▸ Source data:
(** The window moves on by one interval. *)
Lemma recent_step per h b : 0 < per ->
  sum (recent per (h ++ [b])) =
  sum (recent per h) + b - (if Z.of_nat (length h) <? per then 0 else nth (length h - Z.to_nat per) h 0).
Proof.
  intros Hper. unfold recent. rewrite length_app. cbn [length List.length].
  destruct (Z.ltb_spec (Z.of_nat (length h)) per).
  - replace (length h + 1 - Z.to_nat per)%nat with 0%nat by lia. replace (length h - Z.to_nat per)%nat with 0%nat by lia.
    rewrite !drop_0, sum_app. cbn. lia.
  - replace (length h + 1 - Z.to_nat per)%nat with (S (length h - Z.to_nat per)) by lia.
    assert (Hd : (length h - Z.to_nat per < length h)%nat) by lia. set (d := (length h - Z.to_nat per)%nat) in *.
    rewrite drop_app_le by lia. destruct (lookup_lt_is_Some_2 h d ltac:(lia)) as [x Hx].
    rewrite (drop_S h x d Hx), sum_app. rewrite (nth_lookup_Some h d 0 x Hx). unfold sum. cbn [foldr]. lia.
Qed.

(** A test that checks the limit, with a window of [per] intervals. *)
Record checking (per : Z) (t : iperf_test) : Prop := {
  check_on : Test.done t = 0;
  check_limit : Settings.bitrate_limit (Test.settings t) <> 0;
  check_per : Settings.bitrate_limit_stats_per_interval (Test.settings t) = per }.

Lemma count_interval_holds per t m b : 0 < per < 2 ^ 31 -> Z.of_nat (length (history m)) < 2 ^ 63 -> holds per t m ->
  exists t1, count_interval per b t = Some t1 /\ holds per t1 (Monitor (history m ++ [b]) (tripped m)) /\
    Test.settings t1 = Test.settings t /\ Test.done t1 = Test.done t /\ Test.stats_interval t1 = Test.stats_interval t.
Proof.
  intros Hper Hlen [Hi Hc Hsz Hsl Hsum Htr]. unfold count_interval. set (n := Z.of_nat (length (history m))) in *.
  rewrite Hi. set (i := if per <=? u64 (n mod per + 1) then 0 else u64 (n mod per + 1)).
  assert (Hi1 : i = (n + 1) mod per).
  { unfold i. assert (0 <= n mod per < per) by (apply Z.mod_pos_bound; lia). rewrite u64_id by zlia.
    destruct (Z.leb_spec per (n mod per + 1)) as [Hle|Hlt].
    - apply (Z.mod_unique_pos _ _ (n / per + 1)); [lia|]. pose proof (Z.div_mod n per). lia.
    - apply (Z.mod_unique_pos _ _ (n / per)); [lia|]. pose proof (Z.div_mod n per). lia. }
  assert (Hib : 0 <= i < per) by (rewrite Hi1; apply Z.mod_pos_bound; lia).
  destruct (Z.ltb_spec i (Z.of_nat (length (Test.bitrate_limit_intervals_traffic_bytes t)))); [|lia].
  eexists. split; [reflexivity|]. split; [|done].
  assert (Hn1 : Z.of_nat (length (history m ++ [b])) = n + 1) by (rewrite length_app; cbn; lia).
  assert (Hold : Test.bitrate_limit_intervals_traffic_bytes t !! Z.to_nat i =
    Some (if n <? per then 0 else nth (length (history m) - Z.to_nat per) (history m) 0)).
  { specialize (Hsl (n + 1 - per) ltac:(lia)).
    replace ((n + 1 - per) mod per) with i in Hsl.
    2:{ rewrite Hi1. replace (n + 1) with (n + 1 - per + 1 * per) at 1 by lia. by rewrite Z_mod_plus_full. }
    rewrite Hsl. f_equal. destruct (Z.leb_spec (n + 1 - per) 0), (Z.ltb_spec n per); try lia. f_equal. lia. }
  split; cbn [history tripped Test.bitrate_limit_last_interval_index Test.bitrate_limit_stats_count
    Test.bitrate_limit_intervals_traffic_bytes Test.bitrate_limit_exceeded modify_field Test.eta eta_of].
  - by rewrite Hn1, <-Hi1.
  - rewrite Hn1, Hc, u64_id by zlia. done.
  - rewrite length_insert. exact Hsz.
  - rewrite Hn1. intros k Hk. destruct (decide (k = n + 1)) as [->|Hne].
    + rewrite <-Hi1, list_lookup_insert_eq by lia. f_equal. destruct (Z.leb_spec (n + 1) 0); [lia|].
      rewrite app_nth2 by lia. replace (Z.to_nat (n + 1 - 1) - length (history m))%nat with 0%nat by lia. done.
    + assert (Hkm : k mod per <> i).
      { rewrite Hi1. intros E. assert (Hd : ((n + 1) - k) mod per = 0) by (rewrite Zminus_mod, E, Z.sub_diag; apply Zmod_0_l).
        rewrite Z.mod_small in Hd by lia. lia. }
      assert (0 <= k mod per) by (apply Z.mod_pos_bound; lia).
      rewrite list_lookup_insert_ne by lia. rewrite Hsl by lia. f_equal. destruct (Z.leb_spec k 0); [done|].
      rewrite app_nth1 by lia. done.
  - rewrite (sum_slots_set _ _ _ _ b _ Hsum Hold) by lia. do 2 f_equal.
    destruct (Nat.ltb_spec (Z.to_nat i) (Z.to_nat per)); [|lia]. rewrite recent_step by lia. fold n. lia.
  - exact Htr.
Qed.

(** One interval: the check and the monitor go on together. *)
Lemma check_refines per t m b : 0 < per < 2 ^ 31 -> checking per t -> Z.of_nat (length (history m)) < 2 ^ 63 -> holds per t m ->
  match iperf_check_total_rate b t, observe (window_rate t) per (Settings.bitrate_limit (Test.settings t)) b m with
  | Some t', Some m' => holds per t' m' /\ Test.settings t' = Test.settings t /\ Test.done t' = Test.done t /\
      Test.stats_interval t' = Test.stats_interval t /\ history m' = (history m ++ [b])%list
  | None, None => True
  | _, _ => False
  end.
Proof.
  intros Hper [Hd Hl Hp] Hlen Hh. destruct (count_interval_holds per t m b Hper Hlen Hh) as (t1 & Hc & H1 & Hset & Hdone & Hint).
  rewrite Hd in Hdone. unfold iperf_check_total_rate, observe. rewrite Hd. destruct (Z.eqb_spec (Settings.bitrate_limit (Test.settings t)) 0); [done|].
  cbn [nonzero Z.eqb negb orb]. rewrite Hp, u64_id, Hc by zlia. cbn [mbind option_bind]. rewrite (ring_count _ _ _ H1).
  cbn [history]. destruct (_ <? per); [done|].
  rewrite (ring_sum _ _ _ H1). cbn [mbind option_bind history].
  replace (window_rate t1) with (window_rate t) by (unfold window_rate; by rewrite Hset, Hint).
  destruct (window_rate t _) as [r|]; [|done]. cbn [mbind option_bind]. rewrite Hset.
  destruct (Settings.bitrate_limit (Test.settings t) <? r).
  - rewrite orb_true_r. destruct (exceed_limit_is r t1) as [x ->]. split_and!; try done. destruct H1. by split.
  - rewrite orb_false_r. done.
Qed.

Lemma sum_slots_zeros n k : (n <= k)%nat -> sum_slots n (replicate k 0) = Some 0.
Proof.
  induction n as [|n IH]; intros Hle; [done|]. cbn [sum_slots]. rewrite lookup_replicate_2, IH by lia. done.
Qed.

(** C26. The server's limit is kept by a ring of interval totals.  Started
    empty, with a window of at most the 60 slots of the ring, the check of every
    interval in turn does what a monitor with the whole history does: it trips
    exactly when the rate over the last [per] intervals exceeds the limit, and
    it never reads or writes outside the ring. *)
Theorem total_rate_refines_monitor (per : Z) (t : iperf_test) (l : list Z) :
  checking per t -> 0 < per <= 60 -> Z.of_nat (length l) < 2 ^ 63 ->
  Test.bitrate_limit_last_interval_index t = 0 -> Test.bitrate_limit_stats_count t = 0 ->
  Test.bitrate_limit_intervals_traffic_bytes t = replicate 60 0 -> Test.bitrate_limit_exceeded t = 0 ->
  match run_all iperf_check_total_rate l t,
        run_all (observe (window_rate t) per (Settings.bitrate_limit (Test.settings t))) l (Monitor [] false) with
  | Some t', Some m => Test.bitrate_limit_exceeded t' = (if tripped m then 1 else 0) /\ history m = l
  | None, None => True
  | _, _ => False
  end.
Proof.
  intros Hc Hper Hlen Hi Hn Hb He.
  assert (H0 : holds per t (Monitor [] false)).
  { split; rewrite ?Hi, ?Hn, ?Hb, ?He; cbn [history tripped length List.length]; try done.
    - rewrite length_replicate. lia.
    - intros k Hk. destruct (Z.leb_spec k 0); [|lia]. apply lookup_replicate. split; [done|].
      assert (0 <= k mod per < per) by (apply Z.mod_pos_bound; lia). lia.
    - change (recent per []) with (drop (0 - Z.to_nat per) (@nil Z)). rewrite drop_nil. cbn [sum foldr].
      apply sum_slots_zeros. lia. }
  assert (Hgen : forall l t m, checking per t -> Z.of_nat (length (history m) + length l) < 2 ^ 63 -> holds per t m ->
    match run_all iperf_check_total_rate l t, run_all (observe (window_rate t) per (Settings.bitrate_limit (Test.settings t))) l m with
    | Some t', Some m' => Test.bitrate_limit_exceeded t' = (if tripped m' then 1 else 0) /\ history m' = (history m ++ l)%list
    | None, None => True | _, _ => False end).
  { clear -Hper. induction l as [|b l IH]; intros t m Hc Hlen Hh; cbn [run_all].
    { split; [apply Hh|by rewrite app_nil_r]. }
    cbn [length List.length] in Hlen. pose proof (check_refines per t m b ltac:(lia) Hc ltac:(lia) Hh) as Hstep.
    destruct (iperf_check_total_rate b t) as [t1|], (observe _ _ _ b m) as [m1|]; try done. cbn [mbind option_bind].
    destruct Hstep as (Hh1 & Hset & Hdone & Hint & Hhist).
    specialize (IH t1 m1). replace (window_rate t1) with (window_rate t) in IH by (unfold window_rate; by rewrite Hset, Hint).
    rewrite Hset in IH. assert (Hc1 : checking per t1) by (destruct Hc; split; by rewrite ?Hset, ?Hdone).
    specialize (IH Hc1). rewrite Hhist, length_app in IH. specialize (IH ltac:(cbn; lia) Hh1).
    destruct (run_all _ l t1), (run_all _ l m1); try done. by rewrite <-app_assoc in IH. }
  by apply (Hgen l t (Monitor [] false)).
Qed.
Lemma total_rate_refines_monitor_witness :
  match run_all iperf_check_total_rate [10; 90; 200; 0; 0] limited,
        run_all (observe (window_rate limited) 2 1000) [10; 90; 200; 0; 0] (Monitor [] false) with
  | Some t', Some m => Test.bitrate_limit_exceeded t' = (if tripped m then 1 else 0) /\ history m = [10; 90; 200; 0; 0]
  | None, None => True
  | _, _ => False
  end.
Proof.
  apply (total_rate_refines_monitor 2 limited [10; 90; 200; 0; 0]); try reflexivity; [|lia].
  split; [reflexivity|vm_compute; discriminate|reflexivity].
Defined.

(** A window longer than the ring runs off its end: an interval of 60 seconds
    with statistics every half second asks for 120 slots. *)
Lemma total_rate_overruns :
  run_all iperf_check_total_rate (replicate 60 0)
    (limited <| Test.settings ::= fun s => s <| Settings.bitrate_limit_stats_per_interval := 120 |> |>) = None.
Proof. vm_compute. reflexivity. Qed.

▸ What the task asks: Using the material above, transcribe exactly the lines from the line with "- exact Htr." to the line with "destruct (window_rate t"; both count, and nothing else goes in.

▸ Task result:
  - exact Htr.
Qed.

(** One interval: the check and the monitor go on together. *)
Lemma check_refines per t m b : 0 < per < 2 ^ 31 -> checking per t -> Z.of_nat (length (history m)) < 2 ^ 63 -> holds per t m ->
  match iperf_check_total_rate b t, observe (window_rate t) per (Settings.bitrate_limit (Test.settings t)) b m with
  | Some t', Some m' => holds per t' m' /\ Test.settings t' = Test.settings t /\ Test.done t' = Test.done t /\
      Test.stats_interval t' = Test.stats_interval t /\ history m' = (history m ++ [b])%list
  | None, None => True
  | _, _ => False
  end.
Proof.
  intros Hper [Hd Hl Hp] Hlen Hh. destruct (count_interval_holds per t m b Hper Hlen Hh) as (t1 & Hc & H1 & Hset & Hdone & Hint).
  rewrite Hd in Hdone. unfold iperf_check_total_rate, observe. rewrite Hd. destruct (Z.eqb_spec (Settings.bitrate_limit (Test.settings t)) 0); [done|].
  cbn [nonzero Z.eqb negb orb]. rewrite Hp, u64_id, Hc by zlia. cbn [mbind option_bind]. rewrite (ring_count _ _ _ H1).
  cbn [history]. destruct (_ <? per); [done|].
  rewrite (ring_sum _ _ _ H1). cbn [mbind option_bind history].
  replace (window_rate t1) with (window_rate t) by (unfold window_rate; by rewrite Hset, Hint).
  destruct (window_rate t _) as [r|]; [|done]. cbn [mbind option_bind]. rewrite Hset.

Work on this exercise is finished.